With over 40 years of experience in ownership solutions and 40 passionate staff in yacht and aviation, EU VAT, customs, importation and cross border compliance, Martyn Fiddler works alongside owners, captains, lawyers, operators, brokers, managers and family offices to build robust solutions that stand up to regulatory scrutiny. The result is simple: owners can focus on enjoying their yacht, while Martyn Fiddler ensures everything behind the scenes is fully compliant, efficient and secure.
Conclusion
While the immediate proposal for a 33% VAT on yachts and pleasure boats in France has not currently been adopted into law the trajectory in France and Europe of these laws being tabled signals a persistent political impulse in Europe to levy new taxes on high end mobility assets and the wealthy. It is up to our industries to rigorously defend the public good of skilled jobs; taxes paid both corporation and social taxes, and dividends contributed to the public.
For such fiscal reforms to be sustainable, they must carefully balance objectives of equity and environmental stewardship with the imperatives of preserving industrial competitiveness, employment and regional economic health.

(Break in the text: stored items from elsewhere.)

Lemma write_long_filled (bm : RTL_BITMAP) (k x v s n : Z) (c : bool) :
  read_long bm k = Some x → is_u32 v → 32 * k ≤ s → s + n ≤ 32 * k + 32 →
  (∀ j, 0 ≤ j < 32 →
     Z.testbit v j = if in_range s n (32 * k + j) then c else Z.testbit x j) →
  ∃ bm', write_long bm k v = Some bm' ∧ filled bm bm' s n c.
Proof.
  intros Hx Hv Hlo Hhi Hbits. pose proof (array_get_range _ _ _ Hx) as Hk.
  unfold write_long. destruct (array_set (Buffer bm) k v) as [b|] eqn:Hb.
  2:{ by rewrite array_set_Some in Hb. }
  simpl. eexists. split; [done|]. split; [split_and!; simpl|].
  - done.
  - by eapply array_set_length.
  - intros. by eapply array_set_Forall.
  - intros i Hi. unfold bit at 1. cbn [Buffer]. erewrite array_get_set by done.
    pose proof (Z.div_mod i 32 ltac:(lia)). pose proof (Z.mod_pos_bound i 32 ltac:(lia)).
    destruct (Z.eqb_spec (i / 32) k) as [Hik|Hik].
    + rewrite Hbits by done. rewrite <- Hik at 1. replace (32 * (i / 32) + i mod 32) with i by lia.
      unfold bit. rewrite Hik. unfold read_long in Hx. by rewrite Hx.
    + destruct (in_range s n i) eqn:E; [|done]. apply in_range_spec in E.
      destruct Hik. Z.div_mod_to_equations. lia.
Qed.

Lemma read_long_Some (bm : RTL_BITMAP) (k : Z) :
  Forall is_u32 (Buffer bm) → 0 ≤ k < zlen (Buffer bm) →
  ∃ x, read_long bm k = Some x ∧ is_u32 x.
Proof.
  intros HF Hk. destruct (array_get_Some (Buffer bm) k Hk) as [x Hx].
  exists x. split; [done|]. by eapply array_get_Forall.
Qed.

France, like many other European countries, is currently running a fiscal deficit which will require the government to look for innovative measures to raise growth and also taxes, attacking luxury and the wealthy is a vote winning strategy for governments but comes with a warning that these industries contribute significantly to the economy, mobility and tax take of each nation.
The robust successful unified defence mounted by the French nautical sector and its associated media serves as a potent case study for other luxury industries and as a strong coordinated, articulate and vocal lobby to be noted by policymakers across Europe navigating this complex terrain.